Start of SOURCE RECORDS

Lemma kappa_pipelineE m k drivers crossings gamma :
  eig_contract eig -> solve_contract solve ->
  wf_kappa m k drivers crossings ->
  let dim := (size k %/ size m)%N in
  let N := (dim * size m)%N in
  let G := diag_where N (damped dim drivers) gamma in
  let M := np.diag (np.repeat m dim) in
  kappa eig solve m k drivers crossings gamma
  = (vv <- eig (companion_left N k G) (companion_right N M) ;;
     coeff <- solve (coeff_lhs N vv.1 vv.2 M G) (coeff_rhs F N) ;;
     Ok (\sum_(c <- crossings)
           flux_formula c.1 c.2 dim vv.1 vv.2 coeff k (nth [::] drivers 1))).
Proof.
move=> Heig Hsolve /and3P [_ _ /and5P [m_gt0 Hk Hdl Hg /andP [Hd Hc]]].
move=> dim N G M.
rewrite /kappa /floordiv -[(size m == 0)%N]negbK -lt0n m_gt0 /= -/dim.
rewrite calculate_gamma_matE Hg -/N -/(damped dim drivers) -/G.
have -> /= : (if drivers is [::] then Raise ValueError else Ok G) = Ok G.
  by case: (drivers) Hdl.
have sz_M : size M = N by rewrite /M diag_mkmx size_mkmx size_repeat.
have HM : np.has_shape N N M.
  by rewrite /M diag_mkmx size_repeat; exact: has_shape_mkmx.
have HG : np.has_shape N N G by exact: has_shape_mkmx.
rewrite -/M calculate_thermal_evec_blocks ?sz_M //.
case E: (eig _ _) => [[val vec]|e] //=.
have /and3P [/eqP sz_val Hvec _] := Heig _ _ _ _ E.
rewrite size_mkmx in sz_val Hvec.
rewrite (calculate_coeff_system solve Hvec sz_val HM HG).
case S: (solve _ _) => [coeff|e] //=.
have /andP [Hco _] := Hsolve _ _ _ S.
rewrite size_mkmx ncols_coeff_rhs in Hco.
rewrite -[X in Ok X]add0r; apply: for_sum => c a /(allP Hc) /andP [Hi Hj].
rewrite calculate_power_closed //.
by rewrite /wf_flux sz_val half_double eqxx Hvec Hco Hk Hi Hj Hdl Hd.
Qed.

Lemma wf_kappa_swap m k drivers crossings :
  wf_kappa m k drivers [seq (c.2, c.1) | c <- crossings]
  = wf_kappa m k drivers crossings.
Proof.
rewrite /wf_kappa all_map; do 7![congr (_ && _)].
by apply: eq_all => c /=; rewrite andbC.
Qed.

Lemma wf_kappa_perm m k drivers c1 c2 :
  perm_eq c1 c2 -> wf_kappa m k drivers c1 = wf_kappa m k drivers c2.
Proof. by move=> p12; rewrite /wf_kappa (perm_all _ p12). Qed.

(** X8.  On a well-formed input and with routines that keep their
    contracts, [kappa] is the composition of its stages: the generalized
    eigenproblem of the pencil [[0, I], [k, G]], [[I, 0], [0, -M]] for the
    damping matrix [G] and the mass matrix [M], then the coefficient
    system, then the sum of the flux formula over the crossings.  Only the
    two routines can fail, and their failure is the failure of [kappa]. *)
Theorem kappa_pipeline m k drivers crossings gamma :
  eig_contract eig -> solve_contract solve ->
  wf_kappa m k drivers crossings ->
  let dim := (size k %/ size m)%N in
  let N := (dim * size m)%N in
  let G := diag_where N (damped dim drivers) gamma in
  let M := np.diag (np.repeat m dim) in
  kappa eig solve m k drivers crossings gamma
  = (vv <- eig (companion_left N k G) (companion_right N M) ;;
     coeff <- solve (coeff_lhs N vv.1 vv.2 M G) (coeff_rhs F N) ;;
     Ok (\sum_(c <- crossings)
           flux_formula c.1 c.2 dim vv.1 vv.2 coeff k (nth [::] drivers 1))).
Proof. exact: kappa_pipelineE. Qed.
(** X19.  A disabled Train page shows the empty graph, in every state it
    reaches: the sequence is the single origin point and the end of the
    axis is 0, nothing listens to the stream of points, so a new point is
    not added, and no answer to a [get_train_progress] brings its snapshot
    in. *)
Theorem disabled_train_page_shows_the_empty_graph v events :
  pageDisabled (run events (mount v)) = true ->
  confidencePoints (run events (mount v))
  = [{| Train.x := 0; Train.y := 0 |}]
  /\ endX (run events (mount v)) = 0
  /\ listeners (run events (mount v)) = []
  /\ (forall p,
        confidencePoints (step (run events (mount v)) (ProgressNew p))
        = [{| Train.x := 0; Train.y := 0 |}])
  /\ (forall id o,
        confidencePoints (step (run events (mount v)) (Settled id o))
        = [{| Train.x := 0; Train.y := 0 |}]
        /\ endX (step (run events (mount v)) (Settled id o)) = 0).
Proof.
  intros Hdis. destruct (train_reached v events) as (Hsub & Hg & Hc & _).
  set (s := run events (mount v)) in *. clearbody s.
  destruct (Hc Hdis) as [Hpts He].
  split; [exact Hpts|]. split; [exact He|]. split.
  { unfold subscription in Hsub. rewrite Hdis in Hsub. apply Hsub. }
  split.
  - intros p.
    destruct (step_invariants s (ProgressNew p) Hsub Hg Hc) as (_ & _ & Hc').
    apply Hc'. rewrite step_keeps_pageDisabled by discriminate. exact Hdis.
  - intros id o.
    destruct (step_invariants s (Settled id o) Hsub Hg Hc) as (_ & _ & Hc').
    apply Hc'. rewrite step_keeps_pageDisabled by discriminate. exact Hdis.
Qed.

Lemma disabled_train_page_shows_the_empty_graph_witness :
  confidencePoints
    (step (run [ProgressNew {| Train.x := 1; Train.y := 40 |};
                SetPageDisabled true] (mount false))
          (Settled 0 (Fulfilled
             {| progress_endX := 100;
                progress_confidencePoints :=
                  [{| Train.x := 2; Train.y := 30 |}] |})))
  = [{| Train.x := 0; Train.y := 0 |}].
Proof.
  destruct (disabled_train_page_shows_the_empty_graph false
              [ProgressNew {| Train.x := 1; Train.y := 40 |};
               SetPageDisabled true])
    as (_ & _ & _ & _ & Hsettled); [vm_compute; reflexivity|].
  apply Hsettled.
Defined.

(** *** The latest confidence *)






End TrainPageFacts.

(** ** The Data page *)

Module DataFacts.
Import Data.

Lemma step_oneLoad s ev : oneLoad s -> oneLoad (step s ev).
Proof.
  intros Hone. destruct ev as [v| |id o]; unfold step.
  - exact Hone.
  - destruct (disabled s) eqn:Hdis; [exact Hone|].
    unfold disabled in Hdis. apply orb_false_iff in Hdis as [_ Hl].
    destruct Hone as [[_ Hnone]|[Hup _]]; [|congruence].
    right. unfold handleClickLoad. simpl. rewrite Hnone. simpl.
    rewrite Nat.sub_0_r. repeat split. lia.
  - unfold settle.
    destruct (existsb (Nat.eqb id) (inflight s)) eqn:E; [|exact Hone].
    left. split; [reflexivity|]. simpl.
    destruct Hone as [[_ Hnone]|(_ & Hin & _)].
    + rewrite Hnone in E. discriminate.
    + set (k := (nextRequest s - 1)%nat) in *. clearbody k.
      rewrite Hin in *. cbn [existsb] in E. rewrite orb_false_r in E.
      apply Nat.eqb_eq in E. subst id. cbn [List.filter].
      rewrite Nat.eqb_refl. reflexivity.
Qed.

Lemma data_reached v events : oneLoad (run events (initial v)).
Proof.
  induction events as [|ev rest IH] using rev_ind.
  - left. split; reflexivity.
  - unfold run. rewrite fold_left_app. cbn [fold_left].
    apply step_oneLoad, IH.
Qed.

(** X21.  In every state the Data page reaches at most one [load_data] is
    pending, and the loading flag is up exactly while one is.  While it is
    up, as while the page is disabled, a click on the button does nothing;
    when the pending call settles, fulfilled or rejected, the flag goes
    down. *)
Theorem one_load_at_a_time v events :
  (loading (run events (initial v)) = true
   <-> inflight (run events (initial v)) <> [])
  /\ (length (inflight (run events (initial v))) <= 1)%nat
  /\ (disabled (run events (initial v)) = true ->
      step (run events (initial v)) ClickLoad = run events (initial v))
  /\ (forall id o,
        In id (inflight (run events (initial v))) ->
        loading (step (run events (initial v)) (Settled id o)) = false
        /\ inflight (step (run events (initial v)) (Settled id o)) = []).
Proof.
  pose proof (data_reached v events) as Hone.
  set (s := run events (initial v)) in *. clearbody s.
  split; [|split; [|split]].
  - destruct Hone as [[-> ->]|(-> & -> & _)]; split;
      congruence || discriminate.
  - destruct Hone as [[_ ->]|(_ & -> & _)]; simpl; lia.
  - intros Hdis. unfold step. rewrite Hdis. reflexivity.
  - intros id o Hin. unfold step, settle.
    destruct Hone as [[_ Hnone]|(_ & Hone & _)].
    + rewrite Hnone in Hin. destruct Hin.
    + set (k := (nextRequest s - 1)%nat) in *. clearbody k.
      rewrite Hone in *. destruct Hin as [<-|[]].
      cbn [existsb]. rewrite Nat.eqb_refl. cbn [orb].
      cbn [loading inflight setLoading List.filter].
      rewrite Nat.eqb_refl. split; reflexivity.
Qed.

End of SOURCE RECORDS

(THE TASK): From the first line of the records to the line containing "perm_eq c1 c2", inclusive, transcribe everything exactly and leave out the rest.

(FINISHED EXERCISE):
Lemma kappa_pipelineE m k drivers crossings gamma :
  eig_contract eig -> solve_contract solve ->
  wf_kappa m k drivers crossings ->
  let dim := (size k %/ size m)%N in
  let N := (dim * size m)%N in
  let G := diag_where N (damped dim drivers) gamma in
  let M := np.diag (np.repeat m dim) in
  kappa eig solve m k drivers crossings gamma
  = (vv <- eig (companion_left N k G) (companion_right N M) ;;
     coeff <- solve (coeff_lhs N vv.1 vv.2 M G) (coeff_rhs F N) ;;
     Ok (\sum_(c <- crossings)
           flux_formula c.1 c.2 dim vv.1 vv.2 coeff k (nth [::] drivers 1))).
Proof.
move=> Heig Hsolve /and3P [_ _ /and5P [m_gt0 Hk Hdl Hg /andP [Hd Hc]]].
move=> dim N G M.
rewrite /kappa /floordiv -[(size m == 0)%N]negbK -lt0n m_gt0 /= -/dim.
rewrite calculate_gamma_matE Hg -/N -/(damped dim drivers) -/G.
have -> /= : (if drivers is [::] then Raise ValueError else Ok G) = Ok G.
  by case: (drivers) Hdl.
have sz_M : size M = N by rewrite /M diag_mkmx size_mkmx size_repeat.
have HM : np.has_shape N N M.
  by rewrite /M diag_mkmx size_repeat; exact: has_shape_mkmx.
have HG : np.has_shape N N G by exact: has_shape_mkmx.
rewrite -/M calculate_thermal_evec_blocks ?sz_M //.
case E: (eig _ _) => [[val vec]|e] //=.
have /and3P [/eqP sz_val Hvec _] := Heig _ _ _ _ E.
rewrite size_mkmx in sz_val Hvec.
rewrite (calculate_coeff_system solve Hvec sz_val HM HG).
case S: (solve _ _) => [coeff|e] //=.
have /andP [Hco _] := Hsolve _ _ _ S.
rewrite size_mkmx ncols_coeff_rhs in Hco.
rewrite -[X in Ok X]add0r; apply: for_sum => c a /(allP Hc) /andP [Hi Hj].
rewrite calculate_power_closed //.
by rewrite /wf_flux sz_val half_double eqxx Hvec Hco Hk Hi Hj Hdl Hd.
Qed.

Lemma wf_kappa_swap m k drivers crossings :
  wf_kappa m k drivers [seq (c.2, c.1) | c <- crossings]
  = wf_kappa m k drivers crossings.
Proof.
rewrite /wf_kappa all_map; do 7![congr (_ && _)].
by apply: eq_all => c /=; rewrite andbC.
Qed.

Lemma wf_kappa_perm m k drivers c1 c2 :
  perm_eq c1 c2 -> wf_kappa m k drivers c1 = wf_kappa m k drivers c2.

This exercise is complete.